- Problem statement
Extract all lines in the data that contain the word "raises".

==== The records

(** * http-client: tracing-header injection and response normalisation

    A shallow embedding of [src/index.ts] (class [BaseAPIService] and its
    helpers [randomHex], [generateTraceparent]) together with the properties
    of the header decision procedure installed as an axios request
    interceptor. *)

From Stdlib Require Import ZArith NArith List Bool Ascii String Lia.
From stdpp Require Import base strings gmap.

Local Open Scope string_scope.
Local Open Scope Z_scope.

(** Result of evaluating an expression that may raise. *)
Inductive Completion (A : Type) : Type :=
  | Normal (a : A)
  | Throw (error : string).
Arguments Normal {A} _.
Arguments Throw {A} _.

(** ** Host environment

    The interceptor is deterministic except for what it obtains from the
    host: random octets ([crypto.getRandomValues] or, failing that,
    [Math.random]), identifiers from the [uuid] package, and the active span
    of an optional OpenTelemetry runtime.  These are modelled as tapes read
    through cursors that advance with every draw. *)

(** The members every object has from [Object.prototype]. *)
Definition object_members : list string :=
  [ "constructor"; "hasOwnProperty"; "isPrototypeOf"; "propertyIsEnumerable";
    "toLocaleString"; "toString"; "valueOf"; "__proto__";
    "__defineGetter__"; "__defineSetter__"; "__lookupGetter__"; "__lookupSetter__" ].

(** What the header object of a request inherits.  [config.headers[name]]
    yields the own property [name] when there is one and otherwise the member
    the object inherits under that name, which is an object and therefore
    truthy: a member of [Object.prototype], or - for the instances of axios'
    header class that axios hands to interceptors - one of its methods
    ([set], [get], [has], ...).  Beyond [Object.prototype] the names depend
    on the object (an interceptor registered earlier may have replaced the
    instance by a plain object), so they are left open; the header names the
    interceptor spells out - [traceparent], [X-Trace-ID], [X-Source-Service]
    and the default [X-Transaction-ID] - are never among them. *)
Record Prototype : Type := mkPrototype {
  inherits : string -> bool;
  object_members_inherited : forallb inherits object_members = true;
  traceparent_own : inherits "traceparent" = false;
  trace_id_own : inherits "X-Trace-ID" = false;
  source_service_own : inherits "X-Source-Service" = false;
  transaction_id_own : inherits "X-Transaction-ID" = false
}.

(** Outcome of [otel.trace.getSpan(otel.context.active())] followed by
    [currentSpan.spanContext()], all inside one [try] block. *)
Inductive SpanProbe : Type :=
  | ProbeThrows
  | ProbeNoSpan
  | ProbeSpan (traceId : string).

Record World : Type := mkWorld {
  (** [Some tape] when [typeof crypto !== 'undefined' && crypto.getRandomValues];
      [tape n] is the n-th octet it delivers. *)
  crypto : option (nat -> Z);
  (** n-th value of [Math.floor(Math.random() * 256)]. *)
  math_random_256 : nat -> Z;
  (** n-th string returned by [uuidv4()]. *)
  uuid_tape : nat -> string;
  (** whether [getOTelAPI()] finds an OpenTelemetry API
      ([globalThis.__otel_api] or [require('@opentelemetry/api')]). *)
  otel_installed : bool;
  (** n-th outcome of the active-span query. *)
  span_tape : nat -> SpanProbe;
  (** what the header object of the request at hand inherits. *)
  header_prototype : Prototype;
  octets_drawn : nat;
  uuids_drawn : nat;
  spans_probed : nat
}.

(** ** A state monad over the host *)

Definition M (A : Type) : Type := World -> A * World.

#[global] Instance M_ret : MRet M := fun A (a : A) w => (a, w).

#[global] Instance M_bind : MBind M := fun A B (k : A -> M B) (m : M A) w =>
  let (a, w') := m w in k a w'.

Definition advance_octets (n : nat) (w : World) : World :=
  mkWorld (crypto w) (math_random_256 w) (uuid_tape w) (otel_installed w) (span_tape w)
          (header_prototype w)
          (octets_drawn w + n) (uuids_drawn w) (spans_probed w).

Definition advance_uuids (w : World) : World :=
  mkWorld (crypto w) (math_random_256 w) (uuid_tape w) (otel_installed w) (span_tape w)
          (header_prototype w)
          (octets_drawn w) (S (uuids_drawn w)) (spans_probed w).

Definition advance_spans (w : World) : World :=
  mkWorld (crypto w) (math_random_256 w) (uuid_tape w) (otel_installed w) (span_tape w)
          (header_prototype w)
          (octets_drawn w) (uuids_drawn w) (S (spans_probed w)).

(** ** [Uint8Array] and hexadecimal rendering *)

(** Storing into a [Uint8Array] element wraps modulo 256. *)
Definition toUint8 (z : Z) : Z := z mod 256.

(** [new Uint8Array(n)]: [n] zero octets. *)
Definition new_Uint8Array (n : nat) : list Z := replicate n 0.

(** [crypto.getRandomValues(bytes)] overwrites every element; a buffer of
    more than 65536 octets is refused with a [QuotaExceededError]. *)
Definition getRandomValues (tape : nat -> Z) (base : nat) (bytes : list Z)
  : Completion (list Z) :=
  if (65536 <? N.of_nat (length bytes))%N then Throw "QuotaExceededError"
  else Normal (imap (fun i _ => toUint8 (tape (base + i)%nat)) bytes).

(** [for (let i = 0; i < bytes.length; i++) bytes[i] = Math.floor(Math.random() * 256)],
    started at index [i] with [todo] iterations left. *)
Fixpoint fill_loop (tape : nat -> Z) (base i todo : nat) (bytes : list Z) : list Z :=
  match todo with
  | O => bytes
  | S todo' => fill_loop tape base (S i) todo' (<[i := toUint8 (tape (base + i)%nat)]> bytes)
  end.

Definition hexDigit (d : Z) : ascii :=
  match d with
  | 0 => "0" | 1 => "1" | 2 => "2" | 3 => "3" | 4 => "4" | 5 => "5" | 6 => "6" | 7 => "7"
  | 8 => "8" | 9 => "9" | 10 => "a" | 11 => "b" | 12 => "c" | 13 => "d" | 14 => "e"
  | _ => "f"
  end%char.

Fixpoint toString16_aux (fuel : nat) (n : Z) (acc : string) : string :=
  match fuel with
  | O => acc
  | S fuel' =>
      let acc' := String (hexDigit (n mod 16)) acc in
      if n / 16 =? 0 then acc' else toString16_aux fuel' (n / 16) acc'
  end.

(** [b.toString(16)] for a non-negative integer [b]. *)
Definition toString16 (n : Z) : string :=
  toString16_aux (S (Z.to_nat (Z.log2 n))) n "".

Fixpoint repeat_char (c : ascii) (n : nat) : string :=
  match n with
  | O => ""
  | S n' => String c (repeat_char c n')
  end.

(** [s.padStart(targetLength, c)] for a one-character filler. *)
Definition padStart (targetLength : nat) (c : ascii) (s : string) : string :=
  repeat_char c (targetLength - String.length s) +:+ s.

Definition renderByte (b : Z) : string := padStart 2 "0" (toString16 b).

(** [parts.join('')]. *)
Fixpoint join_empty (parts : list string) : string :=
  match parts with
  | [] => ""
  | p :: rest => p +:+ join_empty rest
  end.

(** ** [randomHex] and [generateTraceparent] *)

(** [randomHex(length)] for a non-negative integer [length], which counts
    hexadecimal characters: the octet buffer has [length / 2] elements (the
    typed-array constructor truncates a fractional length).  The call raises
    what [crypto.getRandomValues] raises; nothing has been drawn then.
    (Memory is not modelled: the buffer is taken to be allocated, which for
    the lengths considered below - at most 65536 octets - it is.) *)
Definition randomHex (length : N) : M (Completion string) := fun w =>
  let n := N.to_nat (length / 2) in
  let bytes := new_Uint8Array n in
  let filled :=
    match crypto w with
    | Some tape => getRandomValues tape (octets_drawn w) bytes
    | None => Normal (fill_loop (math_random_256 w) (octets_drawn w) 0 n bytes)
    end in
  match filled with
  | Normal bytes' => (Normal (join_empty (map renderByte bytes')), advance_octets n w)
  | Throw error => (Throw error, w)
  end.

(** An evaluation that does not raise, and its value. *)
Definition returns {A : Type} (c : Completion A) : Prop :=
  match c with
  | Normal _ => True
  | Throw _ => False
  end.

Definition value_of {A : Type} (c : Completion A) : returns c -> A :=
  match c with
  | Normal a => fun _ => a
  | Throw _ => fun impossible => match impossible with end
  end.

(** A call that cannot raise, as a computation of its value. *)
Definition certainly {A : Type} (m : M (Completion A)) (safe : forall w, returns (m w).1)
  : M A :=
  fun w => (value_of (m w).1 (safe w), (m w).2).

(** Within the quota of [crypto.getRandomValues], [randomHex] returns. *)
Definition randomHex_returns (length : N) (within : (length / 2 <=? 65536)%N = true)
    (w : World) : returns (randomHex length w).1.
Proof.
  unfold randomHex, getRandomValues, new_Uint8Array.
  rewrite length_replicate, N2Nat.id.
  apply N.leb_le in within.
  destruct (crypto w); [|exact I].
  destruct (N.ltb_spec 65536 (length / 2)) as [Hgt|_]; [lia | exact I].
Qed.

Record Trace : Type := mkTrace { traceparent : string; traceId : string }.

(** [randomHex(32)] and [randomHex(16)] stay within the quota. *)
Definition generateTraceparent : M Trace :=
  let version := "00" in
  traceId ← certainly (randomHex 32) (randomHex_returns 32 eq_refl);
  parentId ← certainly (randomHex 16) (randomHex_returns 16 eq_refl);
  let flags := "01" in
  mret (mkTrace (version +:+ "-" +:+ traceId +:+ "-" +:+ parentId +:+ "-" +:+ flags) traceId).

(** [uuidv4()] from the [uuid] package: the next identifier on the tape. *)
Definition uuidv4 : M string := fun w =>
  (uuid_tape w (uuids_drawn w), advance_uuids w).

(** The body of the [try] block: query the active span once. *)
Definition activeSpan : M SpanProbe := fun w =>
  (span_tape w (spans_probed w), advance_spans w).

========

- Response for this exercise
    typed-array constructor truncates a fractional length).  The call raises
    what [crypto.getRandomValues] raises; nothing has been drawn then.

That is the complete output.